# Canon has purchased a Fujitsu FX1000 supercomputer to go “no-prototype” in product development



## Canon Rumors Guy (Sep 24, 2020)

> It looks like Canon is moving forward with their “no-prototype” product development with the purchase of a Fujitsu FX1000 supercomputer. Canon will take delivery of the system in the first half of 2021.
> I would imagine this will help lower development costs, as well as make the development of new products more efficient and most likely quicker.
> *Press Release:*
> *TOKYO, Sept. 22, 2020* — Fujitsu Limited today announced that it has received an order for a new supercomputer system from Canon Inc.
> ...



Continue reading...


----------



## brad-man (Sep 25, 2020)

Well flip that bitch on and design me an RF 24 f/1.4L already...


----------



## lglass12189 (Sep 25, 2020)

If its used for Canon's Camera division.

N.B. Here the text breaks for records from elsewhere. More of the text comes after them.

(** * Protomatter core: a shallow embedding of [core.c]

    The device-neutral refresh engine for HUB75 RGB LED matrices.  The C
    functions of [core.c] are rendered as Rocq functions over a record
    [Protomatter_core]; fixed-width integers are [Z] values with the
    wrap-around written out, calls into the architecture layer ([arch.h])
    are recorded as a list of [event]s, and the architecture's macros are
    the fields of a record [Arch]. *)

From Stdlib Require Import ZArith List Bool Lia.
From Stdlib Require Import Floats.PrimFloat Floats.FloatOps Floats.SpecFloat.
From Stdlib Require Import Numbers.Cyclic.Int63.Uint63.
Import ListNotations.
Open Scope Z_scope.

(** ** Fixed-width integers *)

Definition u8 (x : Z) : Z := x mod 2 ^ 8.
Definition u16 (x : Z) : Z := x mod 2 ^ 16.
Definition u32 (x : Z) : Z := x mod 2 ^ 32.

Definition INT_MAX : Z := 2 ^ 31 - 1.

(** ** Outcomes of C code

    [Undef] marks behaviour the C standard leaves undefined (division by
    zero, a shift count that is too large, signed overflow, a conversion
    out of range); [Diverge] marks a loop that does not end. *)

Inductive result (A : Type) : Type :=
| Ret (a : A)
| Undef
| Diverge.
Arguments Ret {A} a.
Arguments Undef {A}.
Arguments Diverge {A}.

Definition bind {A B : Type} (m : result A) (k : A -> result B) : result B :=
  match m with
  | Ret a => k a
  | Undef => Undef
  | Diverge => Diverge
  end.

Notation "x <- m ;; k" := (bind m (fun x => k))
  (at level 61, m at next level, right associativity).

(** [a << n] on [int]: the count must be below the width and the result
    must be representable. *)
Definition shl_int (a n : Z) : result Z :=
  if (0 <=? n) && (n <? 32) && (0 <=? a) && (a * 2 ^ n <=? INT_MAX)
  then Ret (a * 2 ^ n) else Undef.

(** [a << n] on [uint32_t]: the count must be below the width; the result
    is reduced modulo [2^32]. *)
Definition shl_u32 (a n : Z) : result Z :=
  if (0 <=? n) && (n <? 32) then Ret (u32 (a * 2 ^ n)) else Undef.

Remember Canon has much larger business units than its camera division.


----------



## Canon Rumors Guy (Sep 25, 2020)

lglass12189 said:


> If its used for Canon's Camera division. Remember Canon has much larger business units than its camera division.



I imagine it would be for everything, including new tooling in manufacturing.


----------



## StandardLumen (Sep 25, 2020)

brad-man said:


> Well flip that bitch on and design me an RF 24 f/1.4L already...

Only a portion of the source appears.